NLRB Clarifies Backpay Mitigation Burdens

In a 3-2 decision, the Board recently clarified a long-held principle in backpay cases. In St. George Warehouse, 351 NLRB No. 42 (Sept. 30, 2007), the Board reaffirmed that an employer bears the ultimate burden of persuasion if it alleges that an employee failed to mitigate damages by making reasonable efforts to seek interim employment. However, the Board determined that the employer and the General Counsel shared the burden of production with regard to this issue.

An employer is required to “make whole” a wrongfully discharged employee by paying what he or she would have earned normally during the period of the employer’s discriminatory action, less earnings from other employment held during that period. Under the “willful loss of earnings” affirmative defense, an employer may limit its liability by showing that the employee failed to make reasonable efforts to seek and sustain interim employment.

Prior to this decision, an employer was required to demonstrate by a preponderance of the evidence that a former employee failed to make a good faith effort to seek employment. This burden was satisfied if the employer could produce facts sufficient to show that substantially equivalent jobs were available in the former employee’s relevant geographic area, and that the former employee failed to make reasonable efforts to apply for those available jobs.

St.
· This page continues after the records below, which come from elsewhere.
(** * Hybrid recommender for an e-commerce catalog

    Shallow embedding of [recommend.py]: the rating matrix built from the
    rating and product records, the two cosine-similarity matrices, the
    item-based, user-based and hybrid scores, and [hybrid_recommend].

    Conventions of the embedding.
    - A float64 is idealised as a real number; rounding is not modelled.
      A NaN is [None] at the places where the code can hold one and tests
      for it (cells of the pivot table, a product's price, the columns a
      left merge could not fill).  Every rating record carries a number.
      Where rounding decides a statement, the similarity computation is
      also given in binary64, see [F64].
    - A pandas [Series] is a list of (label, value) pairs; a [DataFrame]
      carries its row labels, its column labels and its rows.
    - A raised exception is the left injection of [result].
    - The two CSV files are the lists [ratings] and [products], already
      read, with the optional product columns filled in.
    - [sklearn.metrics.pairwise.cosine_similarity] and
      [Series.sort_values] are library code: the first is modelled by its
      algorithm (normalise every row, a norm below ten machine epsilons
      replaced by 1, then take all pairwise dot products), the second by
      its contract, see [SortKind], and by the algorithm behind its
      default, see [Numpy]. *)

From Stdlib Require Import List String Ascii ZArith Reals Lra Lia.
From Stdlib Require Import Permutation Sorted Bool.
From Stdlib Require OrderedTypeEx.
From Stdlib Require PrimFloat Floats.
Import ListNotations.
Open Scope R_scope.

(** ** Exceptions *)

Inductive exn : Type :=
| ValueError (msg : string)
| KeyError (key : string).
George Warehouse shifts part of the burden of production to the General Counsel. The employer must still produce evidence that there were substantially equivalent jobs within the relevant geographic area, but then the burden of production shifts to the General Counsel to show that the former employee took reasonable steps to seek those available jobs. The Board reasoned that the General Counsel, as the advocate for the discriminatee, was more likely to have information concerning the former employee’s job seeking activities. In their dissenting opinion, Members Liebman and Walsh declared that the majority had departed from over 45 years of established precedent in relieving the wrongdoer-employer of its burden of production.